On August 6, 1945, she was on the fourth floor chatting with a woman who worked in the General Affairs Section. At the moment the bomb exploded she said she “felt it reverberate in my ears.” The next thing she knew, she was shrouded in darkness so black she couldn’t see her hands in front of her face. Her face was covered in blood, and a piece of concrete had pierced her right ankle.

She went down the stairway, which was on the verge of collapsing, and went outside. Inside a streetcar were the bodies of passengers who had been killed instantly. They were still hanging onto the straps, their flesh burned a reddish black. Ms. Tokukiyo crept about 200 meters through the flames. When she got to Shirakami Shrine, which still stands on Peace Boulevard, it began to rain. She caught the “black rain” in her hands and passed out while drinking it.

It was evening when Ms. Tokukiyo awoke, and she began to cry. An acquaintance came by on his bicycle and said he had come in search of his daughter, who worked at the Hiroshima Central Telephone Office, east of the Fukokukan. “If I save you, I suppose someone else will save my daughter,” he said and put her on the rack on the back of his bike. Near the head office of the Hiroshima Electric Railway Company (now Higashi Senda-machi, Naka ward), they came across her mother Ishino, 43, and her brother Teruzo, three years older, who were looking for her. She returned home to Ujina-cho (now part of Minami Ward) with them.

She suffered from a high fever, bleeding gums and other symptoms. Her mother took her to the army hospital in Ujina, where she was seen by a “Ph.D. from Tokyo,” she said.

The doctor is believed to have been Prof. Masao Tsuzuki, who led a survey team from Tokyo Imperial University. Midori Naka, an actress who was in Hiroshima at the time of the A-bombing, returned to Tokyo where she died on August 24. She was the first person to be certified as suffering from “A-bomb diseases” after being examined by Prof. Tsuzuki. The survey team arrived in Hiroshima on August 30 and conducted examinations and surveys based out of the army hospital.

The doctor said Ms. Tokukiyo had less than two months to live. When she combed her hair, all the hair on the left side of her head completely fell out. Her mother fed her rice gruel, passing it from her own mouth to her daughter’s, and sold off family possessions and kimonos at the black market to get the money to buy medicine. Perhaps as a result of her mother’s devotion and prayers, Ms. Tokukiyo recovered after a few years.

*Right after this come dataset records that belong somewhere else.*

(** C26.  Building the container always comes to an end, and in one of five ways.  A
    configuration that does not validate is refused with nothing touched.  Otherwise
    the exporter, the pool and the migrations are tried in this order: if the exporter
    cannot be made, that error comes back, with no pool opened; if the pool cannot, it
    comes back with the tables and the handle in the configuration as they were and
    the pool spared or opened and closed again, the tracer staying installed; if a
    migration fails, it comes back with the pool open and its handle in the
    configuration; and exactly if none of them fails a container comes out, which has
    the admin listener if metrics or profiling are on, runs on the migrated tables and
    owns its pool if none was injected. *)
Theorem new_container_outcome fuel injected b d :
  (enough_fuel <= fuel)%nat ->
  exists r gorm b' tr d', NewContainer fuel injected (b, d) = ((Some r, gorm), (b', d')) /\ b_trace b' = b_trace b ++ tr /\
    match Validate F Getenv range ip_loopback cfg with
    | Some msg => (exists a, r = Err (EString a msg)) /\ gorm = injected /\ tr = [] /\ d' = d
    | None => constructed injected (b_pings b) d r gorm tr d'
    end.
Proof using range_permutes. apply new_container_runs. Qed.
End container.

(** ** Witnesses

    A database that takes three pings to come up, with migrations that succeed, and
    one whose first migration is interrupted. *)

Definition toy_container (e : env) : nat -> option unit -> Script (boot * database) (option (result (built toy_float unit unit)) * option unit) :=
  NewContainer toy_float strong in_order no_ip unit unit booting unit (fun _ => Ok tt) (fun _ _ => Ok tt) Ok e toy_ddl toy_cfg.

Lemma new_container_outcome_witness :
  match (toy_container good_env 6 None (power_on, legacy_db)).1 with
  | (Some (Ok bc), Some tt) => bc_container _ _ _ bc = mkContainer false true true
  | _ => False
  end.
Proof.
  destruct (new_container_outcome toy_float strong in_order no_ip unit unit booting unit (fun _ => Ok tt) (fun _ _ => Ok tt) Ok
    good_env toy_ddl toy_cfg (fun l => Permutation_refl l) 6 None power_on legacy_db (le_n 6))
    as (r & gorm & b' & tr & d' & Hr & _ & H).
  replace (Validate toy_float strong in_order no_ip toy_cfg) with (@None string) in H by (vm_compute; reflexivity).
  unfold toy_container. rewrite Hr. cbn [fst]. destruct r as [bc|err].
  - apply constructed_ok in H as [Hc ->]. rewrite Hc. destruct (bc_db _ _ _ bc). vm_compute. reflexivity.
  - exfalso. assert (Hok : is_ok (default (Err err) (toy_container good_env 6 None (power_on, legacy_db)).1.1) = true)
      by (vm_compute; reflexivity). unfold toy_container in Hok. rewrite Hr in Hok. done.
Defined.
(** Once [run] has returned, or a goroutine has panicked, nothing happens any more. *)
Definition process : lts actor := mkLts proc (fun p a p' => alive p /\ step p a p').

(** ** Shutting down *)

(** How many steps the main goroutine has left at most. *)
Definition distance (m : main_pc) : nat :=
  match m with
  | Selecting => 6 | Draining => 5 | ClosingAdmin _ => 4 | ClearingAdmin _ => 3 | ClosingTracer _ => 2
  | ClosingDatabase _ => 1 | Exited _ => 0
  end.

(** The process was told to stop, or its server has failed, or it is on its way out. *)
Definition triggered (p : proc) : Prop :=
  p_cancelled p = true \/ p_serverErr p <> None \/ p_main p <> Selecting.

Lemma main_step p a p' :
  step p a p' ->
  if decide (a = Main) then (distance (p_main p') < distance (p_main p))%nat else p_main p' = p_main p.
Proof using Type.
  destruct 1; simpl; try done;
    match goal with H : p_main ?q = _ |- context [p_main ?q] => rewrite H end; simpl; lia.
Qed.

Lemma triggered_stable : stable process triggered.
Proof using Type.
  intros p a p' _ Ht [_ Hstep]. unfold triggered in *.
  destruct Hstep; simpl in *; try tauto; try (by left); try (right; by left); try (by right; right).
Qed.

Lemma main_steps p ls p' :
  executes process p ls p' ->
  (length (filter (fun a => a = Main) ls) + distance (p_main p') <= distance (p_main p))%nat.
Proof using Type.
  induction 1 as [p|p a p1 ls p' [_ Hs] _ IH]; [done|].
  apply main_step in Hs. rewrite filter_cons. destruct (decide (a = Main)); simpl; [lia|]. by rewrite <- Hs.
Qed.

(** *** How long it takes *)

Definition wait_of (a : actor) : duration := match a with Wait d => d | _ => 0 end.
Definition elapsed (ls : list actor) : duration := foldr (fun a t => wait_of a + t) 0 ls.

(** The time-outs of the calls main makes on its way out. *)
Definition time_to_stop : duration := ShutdownTimeout + adminShutdownTimeout + tracerShutdownTimeout + pool_close.

Definition time_left (p : proc) : duration :=
  match w_deadline (p_waits p) with Some t => t - w_now (p_waits p) | None => 0 end.

(** The call main is in has a deadline that is at most [d] away. *)
Definition within (d : duration) (p : proc) : Prop := w_deadline (p_waits p) <> None /\ 0 <= time_left p <= d.

Definition timely (p : proc) : Prop :=
  match p_main p with
  | Draining => within ShutdownTimeout p
  | ClearingAdmin _ => within adminShutdownTimeout p
  | ClosingTracer _ => within tracerShutdownTimeout p
  | ClosingDatabase _ => within pool_close p
  | _ => True
  end.

(** The time main has left at most. *)
Definition remaining (p : proc) : duration :=
  match p_main p with
  | Selecting => time_to_stop
  | Draining => time_left p + (adminShutdownTimeout + tracerShutdownTimeout + pool_close)
  | ClosingAdmin _ => adminShutdownTimeout + tracerShutdownTimeout + pool_close
  | ClearingAdmin _ => time_left p + (tracerShutdownTimeout + pool_close)
  | ClosingTracer _ => time_left p + pool_close
  | ClosingDatabase _ => time_left p
  | Exited _ => 0
  end.

(** Steps of the others leave main, the clock and the deadline alone. *)
Lemma others_untimed p a p' :
  step p a p' -> a <> Main -> wait_of a = 0 ->
  p_main p' = p_main p /\ w_now (p_waits p') = w_now (p_waits p) /\ w_deadline (p_waits p') = w_deadline (p_waits p).
Proof using Type. destruct 1; try done. simpl. lia. Qed.

Lemma within_WithTimeout d p : 0 <= d -> within d (WithTimeout d p).
Proof using Type. intros Hd. unfold within, time_left. simpl. split; [done|lia]. Qed.

Lemma timely_remaining p :
  0 <= ShutdownTimeout -> 0 <= pool_close -> timely p -> 0 <= remaining p <= time_to_stop.
Proof using Type.
  intros Hs Hp Ht. unfold timely, within, remaining, time_to_stop, adminShutdownTimeout, tracerShutdownTimeout, Second in *.
  destruct (p_main p); lia.
Qed.

Lemma main_timely p p' :
  0 <= ShutdownTimeout -> 0 <= pool_close -> timely p -> step p Main p' -> timely p' /\ remaining p' <= remaining p.
Proof using Type.
  intros Hs Hp Ht Hstep. pose proof (timely_remaining p Hs Hp Ht) as [Hr _].
  inversion Hstep; subst; unfold timely, remaining, within in *; unfold time_left in *; simpl in *;
    match goal with H : p_main p = _ |- _ => rewrite H in * end;
    unfold time_to_stop, adminShutdownTimeout, tracerShutdownTimeout, Second in *; (split; [first [done|split; [done|lia]]|lia]).
Qed.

“Don’t let poverty dull your wits”

“Poverty dulls the wits” the saying goes, but Ms. Tokukiyo’s mother insisted she must not allow that happen. Ms. Tokukiyo is proud that she etched this precept of her mother’s in her mind and carried on living after the A-bombing. Ishino died of lung cancer in 1958 at the age of 55.

Hiroko married Haruyoshi Tokukiyo, a carpenter, and they raised two daughters. She briefly referred to the time that they ran their own business but then dropped the subject saying, “There’s no need to write about the hard times.”

But then she took a black-and-white photo out of her wallet and said, “This was the most difficult time.” Taken when she was about 30, the photo shows Ms. Tokukiyo wearing a coat with a round collar that she had borrowed from a friend. Her hair is pulled back and her neat eyebrows and gaze suggest the innate strength of mind that allowed her to overcome the horrors of the A-bombing.

In 2001 she had surgery for both breast cancer and lung cancer. Her husband died in 2009 at the age of 79. Her daughter who lives in Hiroshima visits her nearly every day. Her four grandchildren have grown up healthy. A helper who cooks and does laundry for her is like a member of her family, she said.

After several requests, she opened a photo album and showed me a poem.

Crawling, walking
Through the quagmire
80 years old


“There have been good things and bad things,” Ms. Tokukiyo said. “But even now I would like to say to my mother, ‘Thank you for giving birth to me.’” The album was filled with photos of Ms. Tokukiyo with her daughter’s family and her helper as well as greeting cards.